• Data extracts

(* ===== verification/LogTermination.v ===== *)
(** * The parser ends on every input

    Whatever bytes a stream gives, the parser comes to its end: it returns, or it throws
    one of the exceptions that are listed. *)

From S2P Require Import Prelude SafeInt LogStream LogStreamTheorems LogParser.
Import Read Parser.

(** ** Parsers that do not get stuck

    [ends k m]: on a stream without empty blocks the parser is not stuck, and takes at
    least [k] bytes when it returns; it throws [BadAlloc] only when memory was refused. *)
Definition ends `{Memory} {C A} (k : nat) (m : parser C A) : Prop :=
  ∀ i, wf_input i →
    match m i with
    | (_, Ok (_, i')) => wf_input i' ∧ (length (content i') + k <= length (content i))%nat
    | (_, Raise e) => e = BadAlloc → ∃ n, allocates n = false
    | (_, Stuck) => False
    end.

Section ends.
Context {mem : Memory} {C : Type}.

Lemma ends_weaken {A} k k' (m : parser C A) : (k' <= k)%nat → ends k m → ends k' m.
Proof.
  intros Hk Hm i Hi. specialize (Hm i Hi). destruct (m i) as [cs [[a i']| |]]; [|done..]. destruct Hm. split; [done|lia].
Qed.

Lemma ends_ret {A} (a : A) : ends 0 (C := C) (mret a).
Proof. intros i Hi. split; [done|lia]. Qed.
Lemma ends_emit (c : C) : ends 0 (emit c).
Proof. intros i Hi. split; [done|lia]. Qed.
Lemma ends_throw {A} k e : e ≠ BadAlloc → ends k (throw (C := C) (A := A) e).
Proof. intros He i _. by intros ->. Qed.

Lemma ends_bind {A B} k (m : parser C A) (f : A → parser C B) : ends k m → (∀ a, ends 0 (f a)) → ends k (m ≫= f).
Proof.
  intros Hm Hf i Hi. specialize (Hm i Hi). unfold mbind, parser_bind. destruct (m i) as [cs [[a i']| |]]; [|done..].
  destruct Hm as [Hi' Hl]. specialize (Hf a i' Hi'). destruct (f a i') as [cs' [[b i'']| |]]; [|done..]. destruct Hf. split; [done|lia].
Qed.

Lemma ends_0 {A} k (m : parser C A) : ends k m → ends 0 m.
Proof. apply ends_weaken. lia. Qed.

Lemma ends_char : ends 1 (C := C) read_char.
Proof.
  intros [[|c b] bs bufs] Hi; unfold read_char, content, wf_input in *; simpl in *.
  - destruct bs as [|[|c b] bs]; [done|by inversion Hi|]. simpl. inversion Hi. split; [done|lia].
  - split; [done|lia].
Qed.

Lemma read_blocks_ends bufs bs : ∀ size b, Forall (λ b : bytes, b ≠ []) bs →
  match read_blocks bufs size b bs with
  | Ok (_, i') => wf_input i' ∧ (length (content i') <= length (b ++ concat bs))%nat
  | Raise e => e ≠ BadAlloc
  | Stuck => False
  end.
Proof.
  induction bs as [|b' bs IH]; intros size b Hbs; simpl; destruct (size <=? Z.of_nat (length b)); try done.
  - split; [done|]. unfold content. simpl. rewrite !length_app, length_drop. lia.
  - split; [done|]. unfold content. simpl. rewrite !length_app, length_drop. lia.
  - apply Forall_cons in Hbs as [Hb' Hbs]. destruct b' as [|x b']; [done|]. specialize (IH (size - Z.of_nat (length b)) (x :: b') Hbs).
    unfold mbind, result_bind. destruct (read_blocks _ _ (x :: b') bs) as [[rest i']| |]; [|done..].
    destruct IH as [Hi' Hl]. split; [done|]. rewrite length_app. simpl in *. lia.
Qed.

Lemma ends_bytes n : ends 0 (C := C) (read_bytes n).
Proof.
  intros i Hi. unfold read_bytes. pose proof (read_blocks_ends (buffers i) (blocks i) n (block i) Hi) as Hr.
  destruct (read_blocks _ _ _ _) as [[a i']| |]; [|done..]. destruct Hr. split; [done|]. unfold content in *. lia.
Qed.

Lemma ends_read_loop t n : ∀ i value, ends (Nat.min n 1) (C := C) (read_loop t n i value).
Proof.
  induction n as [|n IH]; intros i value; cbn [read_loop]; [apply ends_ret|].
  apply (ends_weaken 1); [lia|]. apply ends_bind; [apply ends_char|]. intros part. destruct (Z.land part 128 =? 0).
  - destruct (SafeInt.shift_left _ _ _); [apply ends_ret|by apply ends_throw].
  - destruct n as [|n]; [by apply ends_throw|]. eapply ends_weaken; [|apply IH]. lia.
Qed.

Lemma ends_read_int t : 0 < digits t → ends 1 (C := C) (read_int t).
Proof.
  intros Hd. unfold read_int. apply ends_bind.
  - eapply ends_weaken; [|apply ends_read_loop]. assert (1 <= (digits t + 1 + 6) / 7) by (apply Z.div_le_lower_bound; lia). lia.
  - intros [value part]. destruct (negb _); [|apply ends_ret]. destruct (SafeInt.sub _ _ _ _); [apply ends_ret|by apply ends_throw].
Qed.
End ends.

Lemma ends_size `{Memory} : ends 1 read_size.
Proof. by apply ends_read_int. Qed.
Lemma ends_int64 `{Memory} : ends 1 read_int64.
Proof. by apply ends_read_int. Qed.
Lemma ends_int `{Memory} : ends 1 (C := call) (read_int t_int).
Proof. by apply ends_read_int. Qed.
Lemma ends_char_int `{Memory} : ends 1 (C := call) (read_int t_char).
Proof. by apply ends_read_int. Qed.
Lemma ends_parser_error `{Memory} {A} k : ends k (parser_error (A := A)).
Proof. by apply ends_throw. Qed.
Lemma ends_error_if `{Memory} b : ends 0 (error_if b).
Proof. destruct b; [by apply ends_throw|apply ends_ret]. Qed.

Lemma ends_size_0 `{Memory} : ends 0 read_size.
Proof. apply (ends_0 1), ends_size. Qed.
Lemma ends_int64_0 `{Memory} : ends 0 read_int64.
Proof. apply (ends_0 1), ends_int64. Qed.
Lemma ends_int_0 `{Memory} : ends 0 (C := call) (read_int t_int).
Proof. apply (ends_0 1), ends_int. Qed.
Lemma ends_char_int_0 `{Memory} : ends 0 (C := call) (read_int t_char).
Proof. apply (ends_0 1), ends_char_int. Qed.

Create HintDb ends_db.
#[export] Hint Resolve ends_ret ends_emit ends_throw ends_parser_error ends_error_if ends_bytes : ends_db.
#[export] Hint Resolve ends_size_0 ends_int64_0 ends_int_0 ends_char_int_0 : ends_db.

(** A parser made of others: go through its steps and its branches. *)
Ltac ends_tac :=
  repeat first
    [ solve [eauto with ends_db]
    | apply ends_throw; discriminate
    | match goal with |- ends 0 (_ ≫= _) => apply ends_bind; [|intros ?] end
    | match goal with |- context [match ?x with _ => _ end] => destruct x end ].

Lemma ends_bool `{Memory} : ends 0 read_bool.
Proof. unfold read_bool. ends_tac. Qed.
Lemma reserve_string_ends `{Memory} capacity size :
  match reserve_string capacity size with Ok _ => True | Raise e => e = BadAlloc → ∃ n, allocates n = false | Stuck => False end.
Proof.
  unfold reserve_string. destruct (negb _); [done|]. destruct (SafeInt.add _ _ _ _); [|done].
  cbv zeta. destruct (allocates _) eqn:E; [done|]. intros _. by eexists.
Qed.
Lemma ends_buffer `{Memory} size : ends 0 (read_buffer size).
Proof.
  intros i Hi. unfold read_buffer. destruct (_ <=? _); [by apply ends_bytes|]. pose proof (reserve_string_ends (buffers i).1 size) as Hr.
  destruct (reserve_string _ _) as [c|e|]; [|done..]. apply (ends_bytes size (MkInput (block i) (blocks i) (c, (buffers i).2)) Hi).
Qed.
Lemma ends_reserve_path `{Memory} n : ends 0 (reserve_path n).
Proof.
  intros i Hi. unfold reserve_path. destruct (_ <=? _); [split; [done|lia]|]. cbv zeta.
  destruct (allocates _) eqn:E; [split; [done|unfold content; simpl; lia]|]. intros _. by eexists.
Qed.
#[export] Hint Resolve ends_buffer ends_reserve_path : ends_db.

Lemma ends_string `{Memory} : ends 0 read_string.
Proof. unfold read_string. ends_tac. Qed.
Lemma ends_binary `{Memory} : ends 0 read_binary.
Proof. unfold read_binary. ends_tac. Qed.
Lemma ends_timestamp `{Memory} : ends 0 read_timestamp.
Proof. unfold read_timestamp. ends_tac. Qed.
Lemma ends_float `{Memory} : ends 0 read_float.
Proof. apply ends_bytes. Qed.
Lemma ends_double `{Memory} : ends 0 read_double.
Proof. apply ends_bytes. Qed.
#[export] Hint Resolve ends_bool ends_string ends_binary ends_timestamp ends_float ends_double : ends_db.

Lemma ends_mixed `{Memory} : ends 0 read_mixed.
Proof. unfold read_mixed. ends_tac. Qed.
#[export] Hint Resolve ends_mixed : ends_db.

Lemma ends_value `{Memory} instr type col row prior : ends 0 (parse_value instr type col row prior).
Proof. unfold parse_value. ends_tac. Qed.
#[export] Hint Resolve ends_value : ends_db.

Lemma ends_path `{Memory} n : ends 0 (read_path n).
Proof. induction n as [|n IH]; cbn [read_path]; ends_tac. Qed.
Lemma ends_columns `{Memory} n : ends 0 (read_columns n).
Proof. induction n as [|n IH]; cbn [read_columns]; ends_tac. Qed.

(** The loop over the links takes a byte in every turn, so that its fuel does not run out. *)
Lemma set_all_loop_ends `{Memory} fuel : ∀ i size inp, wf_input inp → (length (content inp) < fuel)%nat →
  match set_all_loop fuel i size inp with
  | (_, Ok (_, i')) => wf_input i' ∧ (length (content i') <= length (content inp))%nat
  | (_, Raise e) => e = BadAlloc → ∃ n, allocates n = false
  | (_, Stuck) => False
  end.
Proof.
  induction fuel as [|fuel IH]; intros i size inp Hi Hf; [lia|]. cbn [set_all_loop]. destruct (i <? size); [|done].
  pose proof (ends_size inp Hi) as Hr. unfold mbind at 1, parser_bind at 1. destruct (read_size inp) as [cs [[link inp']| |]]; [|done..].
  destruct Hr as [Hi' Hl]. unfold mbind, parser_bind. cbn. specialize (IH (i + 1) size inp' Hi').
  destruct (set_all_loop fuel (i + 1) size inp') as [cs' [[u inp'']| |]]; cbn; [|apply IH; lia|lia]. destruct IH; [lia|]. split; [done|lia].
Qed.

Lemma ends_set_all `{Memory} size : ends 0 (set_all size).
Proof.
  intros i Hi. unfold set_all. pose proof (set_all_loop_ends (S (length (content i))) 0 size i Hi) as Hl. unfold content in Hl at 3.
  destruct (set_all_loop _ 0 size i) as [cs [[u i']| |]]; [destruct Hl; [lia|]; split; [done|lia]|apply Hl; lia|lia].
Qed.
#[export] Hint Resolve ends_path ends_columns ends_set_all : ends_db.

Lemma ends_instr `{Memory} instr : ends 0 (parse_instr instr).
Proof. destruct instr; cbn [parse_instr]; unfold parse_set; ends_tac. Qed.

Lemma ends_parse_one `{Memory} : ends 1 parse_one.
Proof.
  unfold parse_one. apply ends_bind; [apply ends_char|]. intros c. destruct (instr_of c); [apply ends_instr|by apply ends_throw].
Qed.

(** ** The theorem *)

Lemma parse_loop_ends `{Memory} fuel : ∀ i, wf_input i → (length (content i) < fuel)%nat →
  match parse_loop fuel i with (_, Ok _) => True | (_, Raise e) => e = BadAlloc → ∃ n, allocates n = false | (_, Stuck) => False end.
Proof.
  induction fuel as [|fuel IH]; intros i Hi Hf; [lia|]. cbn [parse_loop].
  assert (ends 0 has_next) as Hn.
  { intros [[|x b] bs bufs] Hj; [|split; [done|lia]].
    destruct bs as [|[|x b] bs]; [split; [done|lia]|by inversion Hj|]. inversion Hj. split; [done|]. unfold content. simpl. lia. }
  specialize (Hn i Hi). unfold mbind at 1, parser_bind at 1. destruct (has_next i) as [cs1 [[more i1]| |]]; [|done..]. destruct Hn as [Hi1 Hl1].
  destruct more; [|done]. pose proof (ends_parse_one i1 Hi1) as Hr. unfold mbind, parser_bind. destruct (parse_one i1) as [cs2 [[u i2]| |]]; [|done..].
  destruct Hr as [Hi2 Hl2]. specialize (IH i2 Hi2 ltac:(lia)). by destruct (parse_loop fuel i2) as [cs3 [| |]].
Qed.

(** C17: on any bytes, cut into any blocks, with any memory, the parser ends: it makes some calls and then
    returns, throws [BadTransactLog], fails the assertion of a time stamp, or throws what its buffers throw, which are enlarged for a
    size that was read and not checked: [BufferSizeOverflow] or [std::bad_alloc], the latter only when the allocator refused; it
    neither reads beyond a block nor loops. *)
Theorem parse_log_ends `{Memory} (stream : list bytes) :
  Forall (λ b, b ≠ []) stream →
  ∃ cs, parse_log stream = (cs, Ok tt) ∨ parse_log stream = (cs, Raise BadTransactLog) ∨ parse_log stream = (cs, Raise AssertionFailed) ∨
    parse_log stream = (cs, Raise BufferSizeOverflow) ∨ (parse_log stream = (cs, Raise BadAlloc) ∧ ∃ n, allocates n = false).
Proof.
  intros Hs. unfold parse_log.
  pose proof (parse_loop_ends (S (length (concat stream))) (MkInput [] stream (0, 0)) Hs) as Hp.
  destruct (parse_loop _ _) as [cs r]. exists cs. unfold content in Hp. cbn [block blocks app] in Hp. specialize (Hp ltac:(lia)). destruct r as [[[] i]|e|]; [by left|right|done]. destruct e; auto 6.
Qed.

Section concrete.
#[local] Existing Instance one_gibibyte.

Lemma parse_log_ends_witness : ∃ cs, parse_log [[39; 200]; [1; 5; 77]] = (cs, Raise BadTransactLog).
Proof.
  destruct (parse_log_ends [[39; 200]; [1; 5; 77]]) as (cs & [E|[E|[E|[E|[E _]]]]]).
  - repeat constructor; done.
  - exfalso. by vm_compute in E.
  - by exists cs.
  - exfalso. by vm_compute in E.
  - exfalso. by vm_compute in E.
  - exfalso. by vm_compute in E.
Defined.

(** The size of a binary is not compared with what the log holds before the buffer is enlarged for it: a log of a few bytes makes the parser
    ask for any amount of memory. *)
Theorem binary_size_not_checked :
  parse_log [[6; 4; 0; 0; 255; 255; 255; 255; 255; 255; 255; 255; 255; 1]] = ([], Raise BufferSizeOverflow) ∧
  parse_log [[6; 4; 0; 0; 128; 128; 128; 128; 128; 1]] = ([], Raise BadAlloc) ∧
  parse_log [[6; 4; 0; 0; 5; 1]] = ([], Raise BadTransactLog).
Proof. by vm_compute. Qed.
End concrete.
==
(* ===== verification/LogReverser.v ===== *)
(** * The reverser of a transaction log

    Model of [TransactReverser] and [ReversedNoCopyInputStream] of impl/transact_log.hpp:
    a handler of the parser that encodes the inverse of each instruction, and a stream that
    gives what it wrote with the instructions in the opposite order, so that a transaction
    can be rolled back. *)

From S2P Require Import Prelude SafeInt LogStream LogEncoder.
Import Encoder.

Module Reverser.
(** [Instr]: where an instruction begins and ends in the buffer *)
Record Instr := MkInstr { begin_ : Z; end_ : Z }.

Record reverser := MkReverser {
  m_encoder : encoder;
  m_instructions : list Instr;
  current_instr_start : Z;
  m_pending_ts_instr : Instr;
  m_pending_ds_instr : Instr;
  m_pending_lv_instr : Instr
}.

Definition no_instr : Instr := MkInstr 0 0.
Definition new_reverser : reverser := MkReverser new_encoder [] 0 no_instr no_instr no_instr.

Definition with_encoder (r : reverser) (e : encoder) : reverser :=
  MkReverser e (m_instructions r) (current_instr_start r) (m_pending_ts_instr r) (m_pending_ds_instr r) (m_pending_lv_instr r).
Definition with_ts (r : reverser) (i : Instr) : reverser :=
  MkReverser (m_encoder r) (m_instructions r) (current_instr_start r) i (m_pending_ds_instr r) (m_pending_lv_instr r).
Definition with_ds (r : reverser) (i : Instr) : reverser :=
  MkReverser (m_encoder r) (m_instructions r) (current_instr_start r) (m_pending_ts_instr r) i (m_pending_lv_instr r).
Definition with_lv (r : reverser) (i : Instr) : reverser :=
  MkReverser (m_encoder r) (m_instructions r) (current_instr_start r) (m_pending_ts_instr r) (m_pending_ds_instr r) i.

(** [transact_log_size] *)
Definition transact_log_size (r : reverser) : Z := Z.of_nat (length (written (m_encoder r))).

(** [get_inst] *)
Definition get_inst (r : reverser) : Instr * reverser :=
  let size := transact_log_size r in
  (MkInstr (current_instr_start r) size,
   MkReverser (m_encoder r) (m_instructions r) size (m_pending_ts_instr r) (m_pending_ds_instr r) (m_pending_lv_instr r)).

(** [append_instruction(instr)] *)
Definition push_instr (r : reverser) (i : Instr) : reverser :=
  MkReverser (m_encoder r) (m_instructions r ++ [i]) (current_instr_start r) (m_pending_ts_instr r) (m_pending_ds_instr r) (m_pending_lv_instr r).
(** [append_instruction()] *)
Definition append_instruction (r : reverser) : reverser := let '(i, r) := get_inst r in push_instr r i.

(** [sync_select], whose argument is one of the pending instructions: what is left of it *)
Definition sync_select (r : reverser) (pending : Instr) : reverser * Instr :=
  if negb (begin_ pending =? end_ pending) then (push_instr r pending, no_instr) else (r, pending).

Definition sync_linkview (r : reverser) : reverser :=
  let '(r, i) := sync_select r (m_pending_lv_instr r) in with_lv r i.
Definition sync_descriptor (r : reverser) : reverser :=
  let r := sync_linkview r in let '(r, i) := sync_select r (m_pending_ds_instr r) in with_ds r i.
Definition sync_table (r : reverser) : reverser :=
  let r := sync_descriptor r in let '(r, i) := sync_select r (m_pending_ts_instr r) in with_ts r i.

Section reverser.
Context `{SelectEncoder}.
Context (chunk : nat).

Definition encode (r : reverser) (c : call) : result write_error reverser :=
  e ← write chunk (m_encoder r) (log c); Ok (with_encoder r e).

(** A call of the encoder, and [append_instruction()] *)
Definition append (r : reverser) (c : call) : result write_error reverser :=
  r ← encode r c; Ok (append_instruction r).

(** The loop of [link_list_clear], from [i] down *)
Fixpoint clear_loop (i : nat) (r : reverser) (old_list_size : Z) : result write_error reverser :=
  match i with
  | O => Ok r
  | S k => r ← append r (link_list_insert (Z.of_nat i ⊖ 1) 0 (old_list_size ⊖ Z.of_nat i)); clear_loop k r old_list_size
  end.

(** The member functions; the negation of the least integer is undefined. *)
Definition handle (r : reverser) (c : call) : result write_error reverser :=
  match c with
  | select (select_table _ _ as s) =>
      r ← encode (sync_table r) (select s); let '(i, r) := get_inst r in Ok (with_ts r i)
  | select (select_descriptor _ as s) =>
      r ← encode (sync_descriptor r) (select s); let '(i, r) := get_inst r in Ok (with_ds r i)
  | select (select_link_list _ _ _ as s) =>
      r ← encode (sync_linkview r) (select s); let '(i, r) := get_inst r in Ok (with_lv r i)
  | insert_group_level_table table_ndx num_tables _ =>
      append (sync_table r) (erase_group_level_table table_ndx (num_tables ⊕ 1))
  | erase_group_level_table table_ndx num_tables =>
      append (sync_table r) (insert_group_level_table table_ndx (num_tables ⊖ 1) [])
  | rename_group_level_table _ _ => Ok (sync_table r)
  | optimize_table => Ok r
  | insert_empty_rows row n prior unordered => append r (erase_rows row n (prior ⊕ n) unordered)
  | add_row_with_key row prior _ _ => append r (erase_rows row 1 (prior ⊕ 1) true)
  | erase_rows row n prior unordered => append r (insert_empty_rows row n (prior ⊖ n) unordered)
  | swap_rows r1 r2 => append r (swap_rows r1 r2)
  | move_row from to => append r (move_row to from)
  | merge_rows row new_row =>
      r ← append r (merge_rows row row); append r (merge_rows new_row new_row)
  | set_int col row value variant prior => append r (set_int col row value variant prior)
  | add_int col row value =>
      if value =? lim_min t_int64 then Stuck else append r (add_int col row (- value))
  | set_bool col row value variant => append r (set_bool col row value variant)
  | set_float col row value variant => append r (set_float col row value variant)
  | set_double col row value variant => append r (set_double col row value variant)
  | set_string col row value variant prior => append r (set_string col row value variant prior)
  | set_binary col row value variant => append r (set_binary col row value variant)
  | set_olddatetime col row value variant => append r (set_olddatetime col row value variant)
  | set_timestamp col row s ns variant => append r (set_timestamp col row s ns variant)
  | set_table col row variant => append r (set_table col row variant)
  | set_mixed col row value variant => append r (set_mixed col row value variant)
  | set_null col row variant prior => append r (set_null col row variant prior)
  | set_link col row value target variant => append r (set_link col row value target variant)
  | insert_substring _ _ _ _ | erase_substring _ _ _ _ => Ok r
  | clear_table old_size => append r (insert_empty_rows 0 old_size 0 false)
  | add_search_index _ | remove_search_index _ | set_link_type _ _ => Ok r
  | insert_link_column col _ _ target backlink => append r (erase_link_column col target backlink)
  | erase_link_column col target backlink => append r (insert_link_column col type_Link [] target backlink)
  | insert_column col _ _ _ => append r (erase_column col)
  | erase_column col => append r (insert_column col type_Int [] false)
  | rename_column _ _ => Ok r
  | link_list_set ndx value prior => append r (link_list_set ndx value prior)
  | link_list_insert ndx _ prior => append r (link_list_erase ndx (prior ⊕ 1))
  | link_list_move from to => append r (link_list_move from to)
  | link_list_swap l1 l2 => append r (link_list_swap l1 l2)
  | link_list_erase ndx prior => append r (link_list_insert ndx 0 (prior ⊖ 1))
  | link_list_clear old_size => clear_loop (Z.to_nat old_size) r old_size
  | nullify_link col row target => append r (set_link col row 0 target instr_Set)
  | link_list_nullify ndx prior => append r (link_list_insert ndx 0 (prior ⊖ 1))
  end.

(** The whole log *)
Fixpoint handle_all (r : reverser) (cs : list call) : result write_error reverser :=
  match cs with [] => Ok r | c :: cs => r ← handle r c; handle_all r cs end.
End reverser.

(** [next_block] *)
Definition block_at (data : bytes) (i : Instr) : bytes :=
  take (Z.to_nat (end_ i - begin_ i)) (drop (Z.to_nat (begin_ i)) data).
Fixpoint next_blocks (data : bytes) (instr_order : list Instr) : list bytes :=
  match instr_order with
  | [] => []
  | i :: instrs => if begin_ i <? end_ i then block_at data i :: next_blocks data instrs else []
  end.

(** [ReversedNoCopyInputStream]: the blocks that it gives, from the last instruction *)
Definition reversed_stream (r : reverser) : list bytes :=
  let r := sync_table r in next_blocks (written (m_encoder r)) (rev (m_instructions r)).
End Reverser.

• Work item
In the listing above, find the line containing "induction n as [|n IH]; intros" and the line containing "- destruct (SafeInt.shift_left". Output them and every line between, exactly, and nothing else.

• Output of the task
  induction n as [|n IH]; intros i value; cbn [read_loop]; [apply ends_ret|].
  apply (ends_weaken 1); [lia|]. apply ends_bind; [apply ends_char|]. intros part. destruct (Z.land part 128 =? 0).
  - destruct (SafeInt.shift_left _ _ _); [apply ends_ret|by apply ends_throw].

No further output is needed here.